Examples (LINEAR_ELASTIC_NET extension command)

LINEAR_ELASTIC_NET y WITH x1 TO x5
  /ALPHA=.75.
  • A penalized linear regression is fitted of y on standardized versions of the covariate list x1 TO x5, which includes the variables x1, x5, and any variables in the active dataset in between x1 and x5.
  • The regularization strength parameter ALPHA is set to .75, meaning less regularization than the default value of 1.
  • Since no RATIO subcommand is specified, the default penalty mixture of .5 is used.
  • Input data are partitioned using a pseudo-random 70-30 split.
LINEAR_ELASTIC_NET y WITH x1 x2 z1 z2
  /PLOT RESIDUALS
  /SAVE PRED RESID.
  • A penalized linear regression is fitted of y on standardized versions of x1, x2, z1, and z2.

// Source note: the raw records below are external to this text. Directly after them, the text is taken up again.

(** * gsnake: the game state machine of [gsnake.go]

    A shallow embedding of the game core of the terminal Snake game
    ([Point], [Snake], [Game], [init], [spawnFood], [update],
    [changeDirection], the key dispatch of [handleInput] and the board
    construction of [render]) together with the properties the
    specification states about it.

    Modelling conventions.
    - Go's [int] is taken as the 64-bit two's-complement integer of the
      linux/amd64 target the ioctl numbers of the source belong to.  A value
      is a [Z]; every arithmetic operation of the source is followed by an
      explicit [wrap].
    - A method with receiver [*Game] is a function from the game (and the
      remaining random draws) to an [outcome]: the method returned, it
      panicked, or it is still inside the retry loop of [spawnFood] when the
      random source has no draw left.
    - [math/rand] is an external source: it is a list of raw draws, and
      [rand.Intn n] takes the next draw modulo [n] (and panics for [n <= 0],
      as its documentation says). *)

From Stdlib Require Import ZArith List Bool Lia.
From stdpp Require Import base list.
Import ListNotations.
Local Open Scope Z_scope.

(** ** Machine integers *)

Module GoInt.

Definition bits : Z := 64.
Definition modulus : Z := 2 ^ bits.
Definition min_int : Z := - 2 ^ (bits - 1).
Definition max_int : Z := 2 ^ (bits - 1) - 1.

(** Two's-complement reduction into [min_int .. max_int]. *)
Definition wrap (z : Z) : Z := (z - min_int) mod modulus + min_int.

Definition add (a b : Z) : Z := wrap (a + b).
Definition sub (a b : Z) : Z := wrap (a - b).
Definition neg (a : Z) : Z := wrap (- a).

Definition in_range (z : Z) : Prop := min_int <= z <= max_int.

End GoInt.

(** ** Data model *)

Record Point := mkPoint { x : Z; y : Z }.

Record Snake := mkSnake { body : list Point; direction : Point }.

Record Game := mkGame {
  width : Z;
  height : Z;
  snake : Snake;
  food : Point;
  score : Z;
  gameOver : bool;
  quit : bool
}.

(** The zero value [Game{}] that [main] starts from. *)
Definition zeroGame : Game :=
  mkGame 0 0 (mkSnake [] (mkPoint 0 0)) (mkPoint 0 0) 0 false false.

(** Field assignments [g.f = v]. *)
Definition set_width (v : Z) (g : Game) : Game :=
  mkGame v (height g) (snake g) (food g) (score g) (gameOver g) (quit g).
Definition set_height (v : Z) (g : Game) : Game :=
  mkGame (width g) v (snake g) (food g) (score g) (gameOver g) (quit g).
Definition set_snake (v : Snake) (g : Game) : Game :=
  mkGame (width g) (height g) v (food g) (score g) (gameOver g) (quit g).
Definition set_food (v : Point) (g : Game) : Game :=
  mkGame (width g) (height g) (snake g) v (score g) (gameOver g) (quit g).
Definition set_score (v : Z) (g : Game) : Game :=
  mkGame (width g) (height g) (snake g) (food g) v (gameOver g) (quit g).
Definition set_gameOver (v : bool) (g : Game) : Game :=
  mkGame (width g) (height g) (snake g) (food g) (score g) v (quit g).
Definition set_quit (v : bool) (g : Game) : Game :=
  mkGame (width g) (height g) (snake g) (food g) (score g) (gameOver g) v.
Definition set_body (v : list Point) (g : Game) : Game :=
  set_snake (mkSnake v (direction (snake g))) g.
Definition set_direction (v : Point) (g : Game) : Game :=
  set_snake (mkSnake (body (snake g)) v) g.

(** [a.x == b.x && a.y == b.y], the comparison the source writes out at
    every use. *)
Definition same_cell (a b : Point) : bool := (x a =? x b) && (y a =? y b).

(** ** Outcomes of a method call *)

Inductive outcome : Type :=
| Ret (g : Game) (rest : list Z)   (* returned; the draws not consumed *)
| Panic                            (* run-time panic *)
| Starved (g : Game).              (* still looping, no draw left *)

(** The game a call leaves behind, whether it returned or not. *)
Definition state_of (o : outcome) : option Game :=
  match o with
  | Ret g _ => Some g
  | Starved g => Some g
  | Panic => None
  end.

Definition returned (o : outcome) : Prop := exists g rest, o = Ret g rest.

(** Sequencing: run [k] on what [o] returned. *)
Definition andThen (o : outcome) (k : Game -> list Z -> outcome) : outcome :=
  match o with
  | Ret g rest => k g rest
  | Panic => Panic
  | Starved g => Starved g
  end.

(** ** The random source *)

(** [rand.Intn(n)]: panic for [n <= 0]; otherwise the next draw reduced
    into [0, n) is handed to the continuation [k]; with no draw left the
    caller stays where it is ([starved]). *)
Definition Intn (n : Z) (rs : list Z) (starved : outcome)
    (k : Z -> list Z -> outcome) : outcome :=
  if n <=? 0 then Panic
  else match rs with
       | [] => starved
       | r :: rest => k (r mod n) rest
       end.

  • The penalty mixture parameter is left at the default value of .5.
  • The alpha regularization parameter is left at the default value of 1.
  • A scatterplot of residuals vs. predicted values is displayed.
  • Predicted values and residuals are saved, using default names.
  • Input data are partitioned using a pseudo-random 70-30 split.
LINEAR_ELASTIC_NET y WITH x1 x2 x3
  /MODE = TRACE
  /RATIO = .8
  /ALPHA VALUES = -3 TO 2 BY .25 METRIC = LG10
  /PARTITION TRAINING = 3 HOLDOUT = 1.
  • A series of penalized regression models are fitted regressing y on standardized versions of x1, x2, and x3.
  • Instead of tabular output, plots of regression coefficients, mean squared error (MSE), and R2 vs. alpha for the training data are provided.
  • All models involve a penalty mixture ratio of 80% L1 or Lasso penalty.
  • Alpha begins at 10-3 and ends at 102, with intermediate values every 10.25 units between those values (i.e., 10-2.75, 10-2.5, … , 101.5, 101.75).
  • The training data contains a pseudo-random selection of approximately 75% of the input data.
  • Holdout data are not used, since no single or final model is fitted.
LINEAR_ELASTIC_NET y BY group WITH x1 x2
  /MODE = CROSSVALID
  /RATIO = .01 TO .99 by .02
  /ALPHA = .01 TO 2 BY .01
  /CRITERIA NFOLDS = 10 TIMER = 20
  /PARTITION TRAINING = 70 HOLDOUT = 30
  /PRINT BEST
  /SAVE PRED RESID.
  • A series of penalized regression models are fitted, regressing y on standardized versions of indicators representing observed categories of group, as well as x1 and x2.
  • With 50 values of ratio, 200 values of alpha and 10 crossvalidation folds, a total of 100,000 cycles of fitting and scoring are performed in selecting a value for alpha.
  • The TIMER specification on the CRITERIA subcommand allows 20 minutes for the entire process.
  • Approximately 70% of the input data is used in the alpha selection process, and the remaining 30% is scored after alpha is selected, based on the model fitted to the entire training subset.
  • Each model is estimated ten times and the average crossvalidation R2 is used to assess model accuracy.
  • Tabular output includes summary results for the chosen model, including a table of regression coefficients, as well as scoring results for the holdout test data.
  • Predicted values and residuals based on the chosen alpha value are saved for all cases (training and holdout).